Publié : 19 novembre 2015

Aider les élèves en difficultés

Intervention de Monsieur Lescouarch, au collège Descartes. Mardi 3 Novembre 2015

Selon les résultats des enquêtes PISA, on peut constater :

• le pourcentage des élèves en difficulté a augmenté,
• le pourcentage des élèves ayant un très bon niveau a stagné voire baissé.
• L’école ne corrige pas les inégalités sociales
• Les élèves français n’ont pas confiance en eux
• Les élèves français ont peur de l’erreur
• La difficulté scolaire n’est pas traitée efficacement.

L’aide aux élèves en difficulté est toujours traitée de la même manière : travail en plus petit groupe pour faire de la reprise scolaire. C’est facilitant mais non suffisant.
Une partie de la difficulté scolaire ne se joue pas sur le domaine scolaire . La difficulté ne doit pas être assimilée à l’échec , tout apprentissage nouveau se fait dans la difficulté, cela ne pose problème que si la difficulté se transforme en échec.

Trois types de réactions sont constatées chez les enseignants :

-  dédouaner le système éducatif de la difficulté , la renvoyer du côté de l’élève
-  théorie de la reproduction et du handicap socio culturel
-  grille d’explication des situations relatives à la personnalité des enseignants
( « curriculum caché » l’école exige des règles qu’elle n’enseigne pas).

Les trois postulats peuvent être considérés comme vrais.

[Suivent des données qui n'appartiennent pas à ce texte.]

(** What a store's methods keep, whichever call fails: [api] is on either side. *)
Class Keeps (api : StoreApi) : Prop := {
  kp_list_relationships n limit :
    triple Kept (method (list_relationships api) (fun f => f n limit)) (fun _ => True);
  kp_delete_entities ids : i ∉ ids ->
    triple Kept (method (delete_entities_batch api) (fun f => f ids ns)) (fun _ => True);
  kp_delete_relationships ids :
    triple Kept (method (delete_relationships_batch api) (fun f => f ids ns)) (fun _ => True);
  kp_strip_entities ids : triple Kept (_strip_entities (Some api) ids doc ns) (fun _ => True);
  kp_strip_relationships ids : triple Kept (_strip_relationships (Some api) ids doc ns) (fun _ => True);
  kp_sweep : triple Kept (_sweep_malformed_orphan_relationships (Some api) doc ns) (fun _ => True);
}.

Lemma triple_drop {A} P (m : M A) :
  triple P m (fun _ => True) -> triple P (_ ← m; mret ()) (fun _ => True).
Proof. intros H. eapply triple_bind; [exact H|]. intros a _. by apply triple_ret. Qed.

Lemma keeps_read {A} sd' (f : Store -> A) :
  triple Kept (call sd' (fun s => (f s, s))) (fun _ => True).
Proof. by apply triple_call. Qed.

Lemma base_keeps_delete_entities sd' ids : i ∉ ids ->
  triple Kept (base_delete_entities_batch sd' ids ns) (fun _ => True).
Proof.
  intros Hi. apply triple_count. intros j Hj. apply triple_call; [done|]. intros s _.
  apply keeps_delete with (ids := [j]) (ns := ns); [|done].
  rewrite list_elem_of_singleton. by intros ->.
Qed.

Lemma base_keeps_delete_relationships sd' ids :
  triple Kept (base_delete_relationships_batch sd' ids ns) (fun _ => True).
Proof. apply triple_count. intros j Hj. by apply triple_call. Qed.

Lemma base_keeps_strip_entities sd' ids :
  triple Kept (base_strip_document_from_entities sd' ids doc ns) (fun _ => True).
Proof.
  apply triple_count. intros j _. eapply triple_bind.
  { apply triple_call with (Q := fun o => forall e0, o = Some e0 -> sd' = sd -> j = i -> entity_kept doc e e0).
    - intros s HK e0 [He0 _]%get_entity_spec Hsd ->. destruct (HK Hsd) as (e' & He' & Hk). by simplify_eq.
    - done. }
  intros [e0|] H0; [|by apply triple_ret].
  destruct (cites doc _); [|by apply triple_ret].
  eapply triple_bind; [|intros u _; by apply triple_ret].
  apply triple_call with (Q := fun _ => True); [done|]. intros s Hsd (e' & He' & Hk).
  unfold store_keeps, update_entity. cbn. rewrite lookup_update_where, He'. eexists. split; [done|].
  unfold entity_in. simpl. destruct (Z.eqb_spec i j) as [->|]; simpl; [|done].
  destruct (Z.eqb _ _); [|done]. eapply kept_stripped; [by apply (H0 e0)|]. by repeat split.
Qed.

Lemma base_keeps_strip_relationships sd' ids :
  triple Kept (base_strip_document_from_relationships sd' ids doc ns) (fun _ => True).
Proof.
  apply triple_count. intros j _. eapply triple_bind; [apply keeps_read|].
  intros [r|] _; [|by apply triple_ret]. destruct (cites doc _); [|by apply triple_ret].
  eapply triple_bind; [by apply (triple_call _ _ (store_keeps doc i e)) with (Q := fun _ => True)|].
  intros b _. eapply triple_bind; [by apply (triple_call _ _ (store_keeps doc i e)) with (Q := fun _ => True)|].
  intros u _. by apply triple_ret.
Qed.

Lemma keeps_batch sd' ids f :
  (forall s, store_keeps doc i e s -> store_keeps doc i e (f s).2) ->
  triple Kept (batch sd' ids f) (fun _ => True).
Proof. intros Hf. apply triple_batch. auto. Qed.
End keeps.

Section interrupted.
Context (order_entities : list (Z * EntityRow) -> list (Z * EntityRow)).
Context (order_relationships : list (Z * RelationshipRow) -> list (Z * RelationshipRow)).
Context (order_entities_perm : forall l, order_entities l ≡ₚ l).
Context (now : Z).

Local Abbreviation api k sd' := (api_of order_entities order_relationships now k sd').

Lemma api_keeps sd doc ns i e k sd' : Keeps sd doc ns i e (api k sd').
Proof.
  destruct k; split; simpl; intros;
    auto using base_keeps_delete_entities, base_keeps_delete_relationships, keeps_read, triple_ret;
    try (apply triple_drop;
         auto using base_keeps_strip_entities, base_keeps_strip_relationships).
  all: try (apply keeps_batch; intros s; eapply keeps_delete; [done|reflexivity]).
  all: try (apply keeps_batch; intros s; apply keeps_same; reflexivity).
  all: try (apply keeps_batch; intros s; eapply keeps_update; [|reflexivity]; intros e'; repeat split; apply in_without).
  apply triple_call; [done|]. intros s _. by apply keeps_same.
Qed.

Lemma try_keeps {F} P (api : StoreApi) (name : StoreApi -> option F) (k : F -> M nat) :
  triple P (method (name api) k) (fun _ => True) ->
  triple P (try_method (Some api) name k) (fun _ => True).
Proof.
  simpl. destruct (name api); simpl; intros H; [by apply triple_drop|by apply triple_ret].
Qed.

(** The rows listed from a store that keeps the row are its rows. *)
Lemma listed_kept doc d sd i e k ns :
  d ∈ sources_of (e_sources e) -> d <> doc ->
  triple (fun w => store_keeps doc i e (store_of sd w))
    (method (list_entities (api k sd)) (fun f => f ns _SCAN_LIMIT))
    (fun rows => i ∉ ids_of e_sources (_is_orphan doc) rows).
Proof.
  intros Hd Hne.
  assert (forall f : Store -> list (Z * EntityRow),
    (forall s, lists _SCAN_LIMIT (fun _ r => Z.eqb (e_namespace_id r) ns && _entity_live_filter now r)
       (st_entities s) (f s)) ->
    triple (fun w => store_keeps doc i e (store_of sd w)) (call sd (fun s => (f s, s)))
      (fun rows => i ∉ ids_of e_sources (_is_orphan doc) rows)) as H.
  { intros f Hf. apply triple_call; [|done]. intros s HK. destruct (HK eq_refl) as (e' & He' & Hk).
    rewrite elem_of_ids_of. intros (r & Hr & Ho). destruct (proj1 (Hf s) _ _ Hr) as [Hr' _]. simplify_eq.
    pose proof (kept_sources _ _ _ _ Hk Hd Hne) as Hd'. apply orphan_sources in Ho. rewrite Ho in Hd'.
    by apply list_elem_of_singleton in Hd'. }
  destruct k; apply H; intros s; by apply lists_take.
Qed.

Section two_stores.
Context (doc ns i : Z) (e : EntityRow) (sd : side) (primary : StoreApi) (mirror graph : option StoreApi).
Context (HP : Keeps sd doc ns i e primary).
Context (HM : forall m, mirror = Some m -> Keeps sd doc ns i e m).
Context (HG : forall g, graph = Some g -> Keeps sd doc ns i e g).

Local Abbreviation keeps m := (triple (fun w => store_keeps doc i e (store_of sd w)) m (fun _ => True)).

Lemma list_for_cascade_keeps : keeps (list_for_cascade primary mirror ns).
Proof.
  unfold list_for_cascade. eapply triple_bind; [by apply (kp_list_relationships sd doc ns i e)|]. intros rels _.
  destruct (nonempty rels); [by apply triple_ret|]. destruct mirror as [m|]; [|by apply triple_ret].
  pose proof (kp_list_relationships sd doc ns i e (Keeps := HM m eq_refl) ns _SCAN_LIMIT) as H.
  destruct (list_relationships m); [done|by apply triple_ret].
Qed.

Lemma delete_orphans_keeps ents rels :
  i ∉ ids_of e_sources (_is_orphan doc) ents -> keeps (delete_orphans primary mirror graph doc ns ents rels).
Proof.
  intros Hi. unfold delete_orphans. eapply triple_bind; [|intros [] _; eapply triple_bind; [|intros [] _]].
  - apply triple_when. eapply triple_bind; [by apply kp_delete_entities|]. intros n _.
    destruct mirror as [m|]; [|by apply triple_ret]. specialize (HM m eq_refl).
    by apply try_keeps, kp_delete_entities.
  - apply triple_when. eapply triple_bind; [by apply kp_delete_relationships|]. intros n _.
    destruct mirror as [m|]; [|by apply triple_ret]. specialize (HM m eq_refl).
    by apply try_keeps, kp_delete_relationships.
  - destruct (nonempty rels); [|by apply triple_ret].
    destruct graph as [g|]; [|by apply triple_ret]. specialize (HG g eq_refl). by apply kp_sweep.
Qed.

L’école est très ritualisée depuis le XIXème siècle ( espace clos / relation de pouvoir / travail type leçon-exercices / homogénéité de l’âge au sein d’une classe).
Pour les enfants issus de milieu populaires, ce système ne fait pas sens et les élèves ne peuvent adhérer à des normes qui leur sont inconnues. Dans les modèles familiaux des enfants des classes populaires, les enjeux de l’école se situent sur le comportement plus que sur les apprentissages que les parents ne maitrisent pas et pour lesquels ils ne peuvent aider leurs enfants pour les devoirs par exemple.
Pour ces milieux populaires, il existe un malentendu scolaire. Le contrat didactique n’est pas compris et les attentes des enseignants sont différentes de ce que l’élève en a compris.

Les ruptures didactiques les plus importantes se situent dans le passage CE1/CE2, à l’entrée au collège et à l’entrée au lycée.

Du côté des enseignants, le regard porté sur l’élève détermine la réussite ou l’échec. Comment expliquer la « constante macabre » constatée dans les résultats des notations des élèves sinon par la construction de l’évaluation elle-même .
Une évaluation positive est une information sur ce que l’on sait et peut être reprise plusieurs fois si besoin.

Les situations de stress minorent les capacités cognitives des élèves de milieux défavorisés. Le climat scolaire joue sur les résultats des élèves.

Pour aider les élèves :
-  vérifier que la tâche proposée est faisable
-  espace scolaire doit être un lieu où l’on ne se sent pas en danger , où le respect , l’empathie sont présents.
-  Différenciation
 échelonner le rythme et la temporalité
 différencier les supports de travail
 différencier la tâche ( différentes consignes pour un même support)
 aide
 mise à disposition d’outils, de ressources
 recréer des espaces de liens avec les familles dans les établissements scolaires.